My backwards logic

[Seymore4Head]

On Fri, 5 Sep 2014 15:14:41 -0700, Chris Kaynor
<ckaynor at zindagigames.com> wrote:

>On Fri, Sep 5, 2014 at 2:49 PM, Seymore4Head <Seymore4Head at hotmail.invalid>
>wrote:
>
>> On Fri, 05 Sep 2014 12:48:56 -0400, Seymore4Head
>> <Seymore4Head at Hotmail.invalid> wrote:
>>
>> >I'm still doing practice problems.  I haven't heard from the library
>> >on any of the books I have requested.
>> >
>> >
>> http://www.practicepython.org/exercise/2014/04/16/11-check-primality-functions.html
>> >
>> >This is not a hard problem, but it got me to thinking a little.  A
>> >prime number will divide by one and itself.  When setting up this
>> >loop, if I start at 2 instead of 1, that automatically excludes one of
>> >the factors.  Then, by default, Python goes "to" the chosen count and
>> >not "through" the count, so just the syntax causes Python to rule out
>> >the other factor (the number itself).
>> >
>> >So this works:
>> >while True:
>> >    a=random.randrange(1,8)
>> >    print (a)
>> >    for x in range(2,a):
>> >        if a%x==0:
>> >            print ("Number is not prime")
>> >            break
>> >    wait = input (" "*40  + "Wait")
>> >
>> >But, what this instructions want printed is "This is a prime number"
>> >So how to I use this code logic NOT print (not prime) and have the
>> >logic print "This number is prime"
>>
>> I am sure this has already been done, but after it was pointed out
>> that you don't need to test for any number that multiplies by 2 it
>> made me think again.
>>
>> If you start with the list [3,5,7] and step through the list of all
>> remaining odd numbers (step 2), and start appending numbers that won't
>> divide by numbers already appended in the list, that would seem like a
>> pretty efficient way to find all prime numbers.
>>
>
>To be correct, you only need to check for n being divisible by primes less
>than sqrt(n).
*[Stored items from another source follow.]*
Lemma padded_spec_cons s s' local target :
  local < target →
  padded_spec (mk_spec (λ r, if r <? local then sp_hist s r else sp_work s) local (sp_work s) 0) s'
    (local + 1) target →
  padded_spec s s' local target.
Proof.
  intros Hlt [Hh Hl Hw]. cbn [sp_hist sp_last sp_work] in *. split; [|rewrite Hl|done].
  - intros r. rewrite Hh.
    repeat (match goal with |- context [?a <? ?b] => destruct (Z.ltb_spec a b)
            | |- context [?a <=? ?b] => destruct (Z.leb_spec a b) end; cbn [orb]; try lia; try done).
  - repeat (match goal with |- context [?a <? ?b] => destruct (Z.ltb_spec a b) end); lia.
Qed.

(** When [dump_padding] can commit. *)
Definition pads_ok (s : pr_spec) (local target : Z) : Prop :=
  0 <= local ∧ target <= 2 ^ 31 ∧ sp_last s < local ∧
  (∀ r, sp_last s < r < local → pr_snapshot r = false) ∧
  Z.of_nat (sp_pend s) < 2 ^ 31 ∧ Z.of_nat (set_size (sp_work s)) < 2 ^ 31.

Lemma run_no_prefix d opts :
  do_prefix opts = None → create_user_prefix opts d = Done d opts.
Proof.
  intros Hp. unfold create_user_prefix. rewrite Hp. cbn [dump_create_user_prefix].
  rewrite (run_bind _ _ _ _ _ (run_lift _ _)), (run_bind _ _ _ _ _ (run_emit _ _)), app_nil_r.
  destruct d, opts. cbn in *. by subst.
Qed.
For example, the following code will produce a list of primes
>from 2 to 1000 (the result will be in the "primes" list):
>
>import math
>primes = [2]
>for i in range(3, 1000):
>    end = math.sqrt(i)
>    for x in primes:
>        if x > end: # Once x is larger than the sqrt(i), we know it must be
>prime, so we can early exit.
>            #print(i, "is a prime number")
>            primes.append(i)
>            break
>        if (i % x) == 0:
>            #print(i, "is a composite number")
>            break

Thanks